30.10.2024 um 17:15 Uhr in Raum 69/117

Prof. Dr. Andrew Baker (University of Glasgow)

An Algebraic Perspective on the Steenrod Algebra

For a prime number p, the mod p Steenrod algebra is the Hopf algebra of stable operations in mod p cohomology. As an algebra this is an infinite dimensional non-commutative graded local ring in which every positive degree element is nilpotent; the dual Hopf algebra is an infinitely generated polynomial ring. What makes this ring tractable is the fact that it is a union of finite dimensional subHopf algebras each of which is a Poincare duality algebra (this is the graded analogue of a Frobenius algebra). This leads to many useful properties of modules over it, reminiscent of those of a Poincare duality and Frobenius algebras; indeed Moore & Peterson called such Hopf algebras nearly Frobenius
I will explain this and some calculational consequences, then talk about a non-graded version of this theory which I developed during the Covid lockdown period. 

06.11.2024 um 17:15 Uhr in Raum 69/117

Prof. Dr. An Chen (Universität Ulm)

Optimal Payoffs under Smooth Ambiguity

We study optimal payoff choice for an investor in a one-period model under smooth ambiguity preferences, also called KMM preferences as proposed by Klibanoff et al. (2005). In contrast to the existing literature on optimal asset allocation for a KMM investor in a one-period model, we also allow payoffs that are non-linear in the market asset. Our contribution is fourfold. First, we characterize and derive the optimal payoff under KMM preferences. Second, we demonstrate that a KMM investor solves an equivalent problem to an investor under classical subjective expected utility (CSEU) with adjusted second-order probabilities. Third, we show that a KMM investor with exponential ambiguity attitude implicitly maximizes CSEU utility under the ‘worst-case’ second-order probabilities determined by his ambiguity aversion. Fourth, we reveal that optimal payoffs under ambiguity are not necessarily monotonically increasing in the market asset, which we illustrate using a log-normal market asset under drift and volatility uncertainty. (Joint work with Steven Vanduffel and Morten Wilke)

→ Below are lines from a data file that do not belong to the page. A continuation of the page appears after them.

Lemma cache_add_ok now id s : ingest_ok s -> ingest_ok (cache_add now id s).2.
Proof.
  intros [Hs Hm]. unfold cache_add. destruct (seen s !! id) as [e|] eqn:E.
  - destruct (now <? e) eqn:El; [done|]. split; [done|]. cbn [snd queue seen]. intros m (id' & e' & Hr & Hi & He & Hle)%Hm.
    destruct (decide (id' = id)) as [->|Hne].
    + exists id, (now + CACHE_TIMEOUT). rewrite lookup_insert_eq. split_and!; try done. simplify_eq. unfold CACHE_TIMEOUT in *. lia.
    + exists id', e'. by rewrite lookup_insert_ne.
  - split; [done|]. cbn [snd queue seen]. intros m (id' & e' & Hr & Hi & He & Hle)%Hm. exists id', e'.
    rewrite lookup_insert_ne by congruence. done.
Qed.

(** The message of an id that was just added may be enqueued. *)
Lemma cache_add_enqueue_ok E id s j m :
  uuid_range id -> job_message j = Some m -> message_event_id m = VStr (hex 32 id) -> im_received m = now E ->
  (cache_add (now E) id s).1 = true -> ingest_ok s -> ingest_ok (enqueue E j (cache_add (now E) id s).2).2.
Proof.
  intros Hid Hj Hm Hnow Hadd Hs. pose proof (cache_add_ok (now E) id s Hs) as Hs'. unfold enqueue.
  destruct (queue_works _ _); [|by eapply ingest_ok_same]. unfold cache_add in *.
  destruct (match seen s !! id with Some _ => _ | None => _ end) eqn:El; [done|]. cbn [fst snd queue seen] in *.
  destruct Hs as [Hsort Hms], Hs' as [_ Hms']. split; cbn [snd queue seen]; rewrite omap_app; cbn; rewrite Hj; cbn.
  - apply StronglySorted_snoc; [done|]. apply Forall_forall. intros m1 (id1 & e1 & Hr1 & Hi1 & He1 & Hle1)%Hms Heq.
    rewrite Hi1, Hm in Heq. apply VStr_inj, hex_id_inj in Heq; [|done..]. subst id1. rewrite He1 in El. lia.
  - intros m1 [Hm1|Hm1]%elem_of_app; [by apply Hms'|]. apply list_elem_of_singleton in Hm1 as ->. exists id, (now E + CACHE_TIMEOUT).
    rewrite lookup_insert_eq. split_and!; try done. lia.
Qed.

13.11.2024 um 17:15 Uhr in Raum 69/117

Prof. Mireille Boutin (TU Eindhoven)

Discrete Object Recognition and Symmetry Detection

How do you determine if two objects have the same shape? How do you reconstruct a room from echoes? How do you find HAZMAT signs in a picture?  How do you reconstruct 3D objects from a movie? These questions boil down to the problem of characterizing the orbits of the action of a Lie group on a manifold.  In this talk, I will discuss how to use invariants to solve such problems. In particular, I will discuss how to recognize configurations of points up to a rigid motion and relabeling using the "bag of distances,"  the related problem of reconstructing the shape of a room consisting of planar walls from the echoes heard by four microphones held in a rigid configuration on a drone, and how to detect symmetries in an object on an image using a pyramid of moment invariants.

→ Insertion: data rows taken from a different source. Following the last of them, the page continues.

(** [FileBlob.from_files]: the checksum is the name the client gave. *)
Definition from_files (now : Z) (chunks : list (ustr * ustr)) (s : Store) : Store :=
  foldl (fun s c => get_or_create_blob now c.1 c.2 s) s chunks.

(** The unpacked chunks with their names; the error of a refused request. *)
Definition chunk_upload (now : Z) (chunks : list (ustr * ustr)) (s : Store) : option ustr * Store :=
  if existsb (fun c => CHUNK_UPLOAD_BLOB_SIZE <? len c.2) chunks then (Some (u "Chunk size too large"), s)
  else if MAX_REQUEST_SIZE <? zsum (map (fun c => len c.2) chunks) then (Some (u "Request too large"), s)
  else if MAX_CHUNKS_PER_REQUEST <? len chunks then (Some (u "Too many chunks"), s)
  else (None, from_files now chunks s).

(** ** Assembling a file *)

Definition MAX_FILE_SIZE : Z := 2 ^ 31.

(** What a [PositiveIntegerField] holds; saving more raises. *)
Definition MAX_POSITIVE_INTEGER : Z := 2 ^ 31 - 1.

(** How a step of the task ends: with a result, a status that tells why not, or an
    exception that leaves the task. *)
Inductive outcome (A : Type) := Done (a : A) | Failed (detail : ustr) | Crashed.
Arguments Done {A} _.
Arguments Failed {A} _.
Arguments Crashed {A}.

Section assemble.
Context (sha1 : ustr -> ustr) (now : Z).

(** The blobs of the distinct checksums among the chunks. *)
Definition file_blobs (chunks : list ustr) (s : Store) : list FileBlob := omap (fun c => blobs s !! c) (remove_dups chunks).

(** [File.assemble_from_file_blob_ids]: the bytes, and the file with its blob. *)
Definition assemble_from_file_blob_ids (parts : list (ustr * FileBlob)) (sum : ustr) (id : Z) (f : File) (s : Store) : outcome ustr * Store :=
  let data := concat (map (fun p => content p.2) parts) in
  match mapM (fun p => size p.2) parts with
  | None => (Crashed, s)
  | Some sizes =>
      let offset := zsum sizes in
      if negb (ustr_eqb sum (sha1 data)) then (Failed (u "Reported checksum mismatch"), s)
      else if MAX_POSITIVE_INTEGER <? offset then (Crashed, s)
      else
        let '(b, s) :=
          match parts with
          | [] => (None, s)
          | [p] => (Some p.1, s)
          | _ =>
              (Some sum, match blobs s !! sum with
                         | Some _ => s
                         | None => with_blobs (<[sum := {| content := data; size := Some offset; blob_created := now |}]> (blobs s)) s
                         end)
          end in
        (Done data,
         with_files (<[id := {| name := name f; type := type f; headers := headers f; blob := b; checksum := Some sum; file_size := offset;
                                file_created := file_created f |}]> (files s)) s)
  end.

(** [assemble_file]: the new file with its bytes. *)
Definition assemble_file (org : Z) (file_name sum : ustr) (chunks : list ustr) (file_type : ustr) (s : Store) : outcome (Z * ustr) * Store :=
  let fail detail s := (Failed detail, set_assemble_status org sum ERROR (Some detail) s) in
  let found := file_blobs chunks s in
  if MAX_FILE_SIZE <? zsum (omap size found) then fail (u "File exceeds maximum size") s
  else if negb (forallb (fun c => bool_decide (is_Some (blobs s !! c))) chunks) then fail (u "Not all chunks available for assembling") s
  else
    let parts := omap (fun c => pair c <$> blobs s !! c) chunks in
    let f := {| name := file_name; type := VStr file_type; headers := VNone; blob := None; checksum := Some sum; file_size := 0; file_created := now |} in
    let '(id, s) := create_file f s in
    match assemble_from_file_blob_ids parts sum id f s with
    | (Done data, s) => (Done (id, data), s)
    | (Failed detail, s) => fail detail (delete_files [id] s)
    | (Crashed, s) => (Crashed, s)
    end.

(** ** Artifact bundles *)

(** [File.putfile]: the blob with this size and checksum; another size under the same
    checksum violates its uniqueness. *)
Definition putfile (id : Z) (data : ustr) (f : File) (s : Store) : option Store :=
  let sum := sha1 data in
  let store s :=
    with_files (<[id := {| name := name f; type := type f; headers := headers f; blob := Some sum; checksum := Some sum; file_size := file_size f;
                           file_created := file_created f |}]> (files s)) s in
  match blobs s !! sum with
  | Some b => if bool_decide (size b = Some (len data)) then Some (store s) else None
  | None => Some (store (with_blobs (<[sum := {| content := data; size := Some (len data); blob_created := now |}]> (blobs s)) s))
  end.

(** What follows the last slash. *)
Definition basename (url : ustr) : ustr := default [] (last (split_on SLASH url)).

(** One entry of the manifest: the new file, [None] for an exception. *)
Definition store_artifact (scratchpad : ustr) (t : tree) (rel_path : ustr) (artifact : value) (s : Store) : option (Z * File) * Store :=
  match artifact with
  | VDict a =>
      match dget "url" (VStr rel_path) a, dlookup (KStr (u "type")) a with
      | VStr artifact_url, Some ty =>
          let f := {| name := basename artifact_url; type := ty; headers := dget "headers" (VDict []) a; blob := None; checksum := None;
                      file_size := 0; file_created := now |} in
          let '(id, s) := create_file f s in
          match t !! norm_comps (path_join scratchpad rel_path) with
          | Some data => match putfile id data f s with Some s => (Some (id, f), s) | None => (None, s) end
          | None => (None, s)
          end
      | _, _ => (None, s)
      end
  | _ => (None, s)
  end.

(** The loop over the manifest's files. *)
Fixpoint store_artifacts (scratchpad : ustr) (t : tree) (l : pydict) (made : list (Z * File)) (s : Store) : outcome (list (Z * File)) * Store :=
  match l with
  | [] => (Done made, s)
  | (KStr rel_path, artifact) :: l =>
      match artifact_path scratchpad rel_path with
      | None => (Failed (u "Invalid path in manifest"), delete_files (map fst made) s)
      | Some _ =>
          match store_artifact scratchpad t rel_path artifact s with
          | (Some f, s) => store_artifacts scratchpad t l (made ++ [f]) s
          | (None, s) => (Crashed, s)
          end
      end
  | _ :: _ => (Crashed, s)
  end.

(** [file.headers.get(k)]; [None] when the headers are no dictionary. *)
Definition header (k : string) (f : File) : option value := match headers f with VDict d => Some (dget_none k d) | _ => None end.

Definition has_type (t : string) (f : File) : bool := match type f with VStr s => ustr_eqb s (u t) | _ => false end.

(** [a == b] of header values: texts and numbers are compared, containers would be refused
    as debug ids afterwards. *)
Definition same_value (a b : value) : bool :=
  match a, b with
  | VStr x, VStr y => ustr_eqb x y
  | VInt x, VInt y => x =? y
  | VBool x, VBool y => Bool.eqb x y
  | _, _ => false
  end.

(** Whether [candidate] is the source map of [file]: the header names it, or both have the
    same debug id. *)
Definition is_sourcemap_of (file candidate : File) : option bool :=
  match headers file with
  | VDict d =>
      let named := match dlookup (KStr (u "sourcemap")) d with Some v => v | None => dget_none "Sourcemap" d end in
      if same_value named (VStr (name candidate)) then Some true
      else
        match header "debug-id" candidate, header "debug-id" file with
        | Some v, Some w => Some (vtruthy v && same_value v w)
        | _, _ => None
        end
  | _ => None
  end.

27.11.2024 um 17:15 Uhr in Raum 69/117

Dr. Aida Maraj (MPI-CBG Dresden)

Understanding Multivariate Gaussian Models via Toric Geometry

Algebraic geometry has recently provided a new approach to advancing problems in multivariate Gaussian models. This is achieved by identifying Gaussian distributions with symmetric matrices and analyzing the polynomials that vanish on these matrices, known as ideals. The talk will focus on Brownian motion tree (BMT) models, a type of Gaussian model used in phylogenetics. BMT models have a hidden toric geometry, which we use to provide formulas on the maximum likelihood degree and its dual. Finally, the need to classify statistical models with toric geometry motivates us to introduce the symmetry Lie group of an ideal. This group can detect when an ideal is toric under a linear transformation. No prior knowledge of toric ideals or BMT models is required.

04.12.2024 um 17:15 Uhr in Raum 69/117

Prof. Dr. Alexander Drewitz (Universtität Köln)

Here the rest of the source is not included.